Australia's Pakistan-born leg-spinner Fawad Ahmed is more likely to worry about his apparently questionable table-tennis skills than David Campese's suggestion that he should "go home".
Former Wallabies rugby union star Campese is ill at ease with Ahmed's decision, on religious grounds, to shed the logo of Australia sponsors VB - a brewing company - on his limited-overs shirt.
As Ahmed continues his maiden tour for his adopted country, however, Australia batsman George Bailey has made it clear his 31-year-old team-mate will not be put off by Campese's remarks on Twitter, which led to a backlash against the 50-year-old and debate over the issue.
Ahmed fled Pakistan as an asylum-seeker three years ago and, after having his Australian citizenship fast-tracked, was eligible to begin his international career against England in the NatWest limited-overs series which will on Sunday head to Emirates Old Trafford.
It would be understandable perhaps if he were troubled by the reaction in some quarters to his reluctance as a Muslim to endorse alcohol - but Bailey believes that is far from the case.
Asked if Ahmed has spoken about the situation, Bailey said: "No he hasn't."
Australia's one-day international vice-captain went on to depict Ahmed's effervescent and engaging character, saying: "He talked up his table tennis, and he's let himself down a little bit there.
"That's probably been a bigger issue for him."
The consequences of adhering to religious principles will not cause Ahmed any consternation.
"I don't think it'd particularly worry Fawad," added Bailey. "I think Cricket Australia and [the sponsors] obviously came up with an agreement that they're happy with, and Fawad's happy with. So I don't think it's really up to anyone else."
Ahmed, who made his Twenty20 debut against England last week and added an ODI cap in Scotland four days ago, was kept off the field by Friday's washout in Leeds.

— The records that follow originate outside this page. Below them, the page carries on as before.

(* ===== verification/NetworkRetry.v ===== *)
(** * Retrying network calls

    Models [network_retry.rs], the retry wrapper of [block_pipeline.rs] around
    the bridge client, and the request loops of [sol_submitter.rs] and
    [doge_link_rpc_async.rs].  Durations are nanoseconds. *)
From S2P Require Import Prelude Effects.

Section durations.
Local Open Scope N_scope.
Definition from_secs (s : N) : N := s * 1000000000.
Definition from_millis (ms : N) : N := ms * 1000000.
(** [Duration::MAX]: [u64::MAX] seconds and 999,999,999 nanoseconds. *)
Definition Duration_MAX : N := u64_max * 1000000000 + 999999999.
Definition duration_saturating_mul (d : N) (k : N) : N := N.min (d * k) Duration_MAX.
End durations.

Definition DEFAULT_REQUEST_TIMEOUT : N := from_secs 15.
Definition DEFAULT_INITIAL_DELAY : N := from_millis 500.
Definition DEFAULT_MAX_DELAY : N := from_secs 10.
Definition DEFAULT_OVERALL_DEADLINE : N := from_secs 600.
Definition DEFAULT_MAX_ATTEMPTS : N := 20.

(** The clock of the process, the only part of the world the retry loop itself
    touches. *)
Class Clock (W : Type) := {
  now : W -> N;              (* [Instant::now()], nanoseconds *)
  sleep : N -> W -> W;       (* [tokio::time::sleep(..).await] *)
}.

(** [sleep] takes at least the time asked for. *)
Class ClockLaws (W : Type) `{!Clock W} := {
  sleep_now d w : (now w + d <= now (sleep d w))%N;
}.

Inductive RetryAction (T E : Type) :=
| Success (value : T)
| Retry (error : E)
| Fatal (error : E).
Arguments Success {_ _} _.
Arguments Retry {_ _} _.
Arguments Fatal {_ _} _.

Record NetworkRetryPolicy := mkPolicy {
  request_timeout : N;
  initial_delay : N;
  max_delay : N;
  overall_deadline : option N;
  max_attempts : option N;
}.

Module NetworkRetryPolicyOps.

Definition new (request_timeout initial_delay max_delay : N) : NetworkRetryPolicy :=
  mkPolicy request_timeout initial_delay max_delay None None.

Definition with_overall_deadline (self : NetworkRetryPolicy) (deadline : N) : NetworkRetryPolicy :=
  mkPolicy self.(request_timeout) self.(initial_delay) self.(max_delay) (Some deadline)
    self.(max_attempts).

Definition with_max_attempts (self : NetworkRetryPolicy) (attempts : N) : NetworkRetryPolicy :=
  mkPolicy self.(request_timeout) self.(initial_delay) self.(max_delay) self.(overall_deadline)
    (Some attempts).

Definition is_bounded (self : NetworkRetryPolicy) : bool :=
  bool_decide (is_Some self.(overall_deadline)) && bool_decide (is_Some self.(max_attempts)).
(* ===== verification/ChainInstances.v ===== *)
(** * A small light client

    Instances of the classes of [Chain] that satisfy their laws, for the
    witnesses: short trees, and a state that holds its tip height, the roots of
    the two claim trees and the next deposit index. *)
From S2P Require Import Prelude External Instances Merkle Chain.
Import HexInstance ShaInstance.

#[export] Instance tree_params : TreeParams := {|
  AUTO_CLAIM_DEPOSITS_TREE_HEIGHT := 3;
  TXO_TREE_INDEX_BITS_BLOCK_NUM_LENGTH := 4;
  TXO_BLOCK_FULL_MERKLE_TREE_HEIGHT := 2;
  PSY_DOGE_BRIDGE_BLOCK_HASH_CACHE_SIZE := 2;
|}.

#[export] Instance tree_params_laws : TreeParamsLaws.
Proof.
  constructor; try (change SHA256_ZERO_HASHES with zero_table; rewrite zero_table_length);
    vm_compute; [lia..|discriminate].
Qed.

Record ToyState := mkToyState {
  toy_tip : N;
  toy_deposits_root : bytes;
  toy_next_index : N;
  toy_txo_root : bytes;
}.
#[export] Instance toy_state_eq_dec : EqDecision ToyState.
Proof. solve_decision. Defined.

Definition toy_encode (s : ToyState) : option bytes :=
  if (s.(toy_tip) <=? u32_max)%N && (s.(toy_next_index) <=? u32_max)%N
     && (length s.(toy_deposits_root) =? 32)%nat && (length s.(toy_txo_root) =? 32)%nat
  then Some (le_bytes 4 s.(toy_tip) ++ le_bytes 4 s.(toy_next_index)
             ++ s.(toy_deposits_root) ++ s.(toy_txo_root))
  else None.

Definition toy_decode (b : bytes) : option ToyState :=
  if (length b =? 72)%nat
  then Some (mkToyState (le_value (slice b 0 4)) (slice b 8 40) (le_value (slice b 4 8)) (slice b 40 72))
  else None.

Lemma toy_round_trip s b : toy_encode s = Some b -> toy_decode b = Some s.
Proof.
  unfold toy_encode. destruct s as [tip d n t]; cbn [toy_tip toy_deposits_root toy_next_index toy_txo_root].
  case_match; [|done]. bool_hyps. intros E. apply (inj Some) in E. subst b.
  unfold u32_max, toy_decode in *.
  assert (forall n, length (le_bytes 4 n) = 4) as L4 by (intros; apply le_bytes_length).
  rewrite !length_app, !L4, (proj2 (Nat.eqb_eq _ _)) by lia. f_equal.
  set (a := le_bytes 4 tip). set (c := le_bytes 4 n).
  assert (forall x y z : bytes, slice (x ++ y ++ z) (length x) (length x + length y) = y) as Hs.
  { intros x y z. unfold slice. rewrite drop_app_length, Nat.add_comm, Nat.add_sub.
    by rewrite take_app_length. }
  pose proof (Hs [] a (c ++ d ++ t)) as E1. pose proof (Hs a c (d ++ t)) as E2.
  pose proof (Hs (a ++ c) d t) as E3. pose proof (Hs (a ++ c ++ d) t []) as E4.
  rewrite app_nil_r in E4. rewrite <- !app_assoc in *. rewrite !length_app in *.
  unfold a, c in *. rewrite !L4, ?H0, ?H1 in *. simpl plus in *.
  rewrite E2, E3, E4. rewrite app_nil_l in E1. cbn [length Nat.add] in E1. rewrite E1.
  rewrite !le_value_bytes by lia. done.
Qed.

Definition toy_commitment (s : ToyState) : StateCommitment := {|
  block_hash := ShaInstance.hash (le_bytes 8 s.(toy_tip));
  block_merkle_tree_root := ShaInstance.hash [];
  block_height := N.min s.(toy_tip) u32_max;
  auto_claimed_txo_tree_root := ShaInstance.hash s.(toy_txo_root);
  auto_claimed_deposits_tree_root := ShaInstance.hash s.(toy_deposits_root);
  auto_claimed_deposits_next_index := N.min s.(toy_next_index) u32_max;
|}.

Definition toy_record (s : ToyState) : BlockRecord := {|
  timestamp := N.min s.(toy_tip) u32_max;
  rec_deposits_tree_root := s.(toy_deposits_root);
  rec_deposits_next_index := s.(toy_next_index);
  rec_txo_tree_root := s.(toy_txo_root);
  total_fees_collected_chain_history := 5;
|}.

(** Headers carry their hash, their parent and their transaction root. *)
Definition ToyHeader : Type := bytes * bytes * bytes.

#[export] Instance light_client : LightClient := {|
  BTCTransaction := bytes * list TxOutput;
  get_hash tx := tx.1;
  outputs tx := tx.2;
  QDogeBlockHeader := ToyHeader;
  merkle_root h := h.2;
  previous_block_hash h := h.1.2;
  header_hash h := h.1.1;
  BridgeState := ToyState;
  borsh_to_vec := toy_encode;
  try_from_slice := toy_decode;
  get_tip_block_number := toy_tip;
  get_tip_block_hash s := ShaInstance.hash (le_bytes 8 s.(toy_tip));
  get_finalized_block_number s confirmations := (s.(toy_tip) - confirmations)%N;
  get_record s n := Some (toy_record s);
  get_tip_state_commitment := toy_commitment;
  get_finalized_state_commitment s confirmations :=
    if (confirmations <=? s.(toy_tip))%N then Some (toy_commitment s) else None;
  from_init_data headers height :=
    mkToyState height (from_option id [] (zero_table !! 3)) 0 (from_option id [] (zero_table !! 6));
|}.

#[export] Instance light_client_laws : LightClientLaws.
Proof.
  assert (forall s, commitment_wf (toy_commitment s)) as Hc.
  { intros s. unfold commitment_wf. cbn [block_hash block_merkle_tree_root block_height
      auto_claimed_txo_tree_root auto_claimed_deposits_tree_root auto_claimed_deposits_next_index
      toy_commitment]. split_and!; apply le_bytes_length || apply N.le_min_r. }
  constructor; cbn -[zero_table N.min u32_max u64_max toy_commitment].
  - apply Hc.
  - intros s n c. case_match; [|done]. intros [= <-]. apply Hc.
  - intros s n r [= <-]. split; [apply N.le_min_r|]. by vm_compute.
  - apply toy_round_trip.
  - done.
  - intros headers n. eexists. split; [done|]. cbn -[zero_table]. split; [done|].
    destruct (lookup_lt_is_Some_2 zero_table 3) as [a ->]; [rewrite zero_table_length; lia|].
    destruct (lookup_lt_is_Some_2 zero_table 6) as [b ->]; [rewrite zero_table_length; lia|]. done.
Qed.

He has already built up a strong working bond with coach Darren Lehmann, according to Bailey - who is confident Ahmed will give barely a thought to others' lingering discontent about his missing logo.

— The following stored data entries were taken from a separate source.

(** The loop over the transactions. *)
Fixpoint scan_transactions (scripts hashes : list bytes) (index : nat) (txs : list BTCTransaction)
    (found : list TransactionWitness) (total_outputs : N) : outcome (N * list TransactionWitness) :=
  match txs with
  | [] => mret (total_outputs, found)
  | tx :: txs =>
      '(deposits, total_outputs) ← scan_outputs scripts 0 (outputs tx) [] total_outputs;
      found ←
        (if bool_decide (deposits = []) then mret found
         else
           i ← ok_or (u32_try_from index) (Anyhow "transaction index exceeds u32");
           siblings ← bitcoin_merkle_siblings hashes (N.of_nat index);
           mret (found ++ [mkTransactionWitness _ i siblings deposits tx]));
      scan_transactions scripts hashes (S index) txs found total_outputs
  end.

Definition custody_scripts (P : ManagerCustodyProfile) (custody : bytes) (atas : list bytes) : list bytes :=
  get_manager_custody_output_script P custody <$> atas.

Definition scan_manager_custody_deposits (P : ManagerCustodyProfile) (block : QDogeBlock)
    (custody_script_config : bytes) (recipient_atas : list bytes)
  : outcome (N * list TransactionWitness) :=
  bail_when (bool_decide (block.(transactions) = [])) "Electrs block contains no transactions" ;;
  let transaction_hashes := get_hash <$> block.(transactions) in
  root ← bitcoin_merkle_root transaction_hashes;
  computed ← ok_or root (Anyhow "cannot compute an empty block transaction Merkle root");
  bail_when (bool_decide (computed <> merkle_root block.(header)))
    "Electrs transaction data Merkle root {} does not match block header {}" ;;
  scan_transactions (custody_scripts P custody_script_config recipient_atas) transaction_hashes 0
    block.(transactions) [] 0.

(** ** Claim witnesses *)

(** [v.try_into().expect(..)]: a vector into an array of [n]. *)
Definition expect_length (n : nat) (v : list bytes) (site : string) : outcome (list bytes) :=
  if (length v =? n)%nat then mret v else Panic site.

Definition build_hash_only_incoming_witness (P : ManagerCustodyProfile) (block : QDogeBlock)
    (custody_script_config : bytes) (recipient_atas : list bytes) : outcome IncomingBlockWitness :=
  '(total_outputs, deposit_transactions) ←
    scan_manager_custody_deposits P block custody_script_config recipient_atas;
  claim_siblings ← zero_hashes_from 0 AUTO_CLAIM_DEPOSITS_TREE_HEIGHT;
  txo_siblings ← zero_hashes_from TXO_BLOCK_FULL_MERKLE_TREE_HEIGHT TXO_TREE_INDEX_BITS_BLOCK_NUM_LENGTH;
  mret {|
    witness_block_header := block.(header);
    claim_witness := {|
      claim_header := mkClaimWitnessHeader txo_siblings claim_siblings total_outputs 0 (replicate 32 x00);
      deposit_solana_public_keys := recipient_atas;
      deposit_transactions := deposit_transactions;
    |};
    previous_header_last_rollback_at_secs := 0;
    previous_header_paused_until_secs := 0;
  |}.

(** The siblings of the last claim and of the next block, from the history when
    it is kept and from the frontier otherwise. *)
Definition last_claim_siblings (checkpoint : PipelineCheckpoint) : outcome (list bytes) :=
  if bool_decide (checkpoint.(claim_history) = []) then
    snd <$> MerkleFrontierOps.decode checkpoint.(claim_frontier) AUTO_CLAIM_DEPOSITS_TREE_HEIGHT
  else
    sparse_sha256_merkle_siblings checkpoint.(claim_history)
      (N.of_nat (length checkpoint.(claim_history) - 1)) AUTO_CLAIM_DEPOSITS_TREE_HEIGHT 0.

Definition next_block_siblings (checkpoint : PipelineCheckpoint) (next_height : N)
  : outcome (list bytes) :=
  if bool_decide (checkpoint.(txo_block_history) = []) then
    sequential_next_leaf_siblings checkpoint.(txo_block_frontier) next_height
      TXO_TREE_INDEX_BITS_BLOCK_NUM_LENGTH TXO_BLOCK_FULL_MERKLE_TREE_HEIGHT
  else
    zero ← zero_hash TXO_BLOCK_FULL_MERKLE_TREE_HEIGHT;
    let prospective := checkpoint.(txo_block_history) ++ [zero] in
    sparse_sha256_merkle_siblings prospective next_height
      TXO_TREE_INDEX_BITS_BLOCK_NUM_LENGTH TXO_BLOCK_FULL_MERKLE_TREE_HEIGHT.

"I think he's probably had to deal with a lot more important things than what's on the front of his shirt," Bailey said.
"Fawad (has) a great sense of humour.
"He and the coach have a pretty funny relationship. They like to get stuck into each other, which always provides a lot of lighthearted stuff around the group.
"I know now he's had a taste of playing for Australia he wants to do it a lot - but he wants to do it in all three formats."
Whether he gets his next chance in the second match of five at Old Trafford is a moot point, given the turn in the weather which wrecked the series opener.
"Manchester and Birmingham?" Bailey asked, tongue in cheek.
"A few guys reckon they've never actually got through a game in Birmingham without rain at some stage ... but I'm sure we'll be right."
Wherever Australia do begin their NatWest campaign, Bailey warns they will be out to set the record straight after their Champions Trophy and Ashes disappointments this summer.
"When you've lost a series you try to get that out of your head as quickly as possible and really challenge the new guys to come in," Bailey said.
"I know Boof [Lehmann] is really excited about this series, because it's the first squad that he had a say in picking.
"He was really excited about getting this squad together - and like with the T20, starting to have one eye on the World Cup and what the potential make-up of that team might be.
"We want to leave England on a high, winning a series and hoping to put behind us a pretty disappointing Champions Trophy - leading into what's going to be a huge (Australian) summer."
England's squad, like Australia's, is much-changed from the personnel deployed in the Ashes - with a clutch of emerging as well as more established players in the mix.
Some high-profile pundits have questioned the policy of resting so many first-choice regulars at once, but Bailey said: "I couldn't give a toss who England pick.
"I worry about playing for Australia and how we play and who we pick. What the other teams do, (I've) no interest."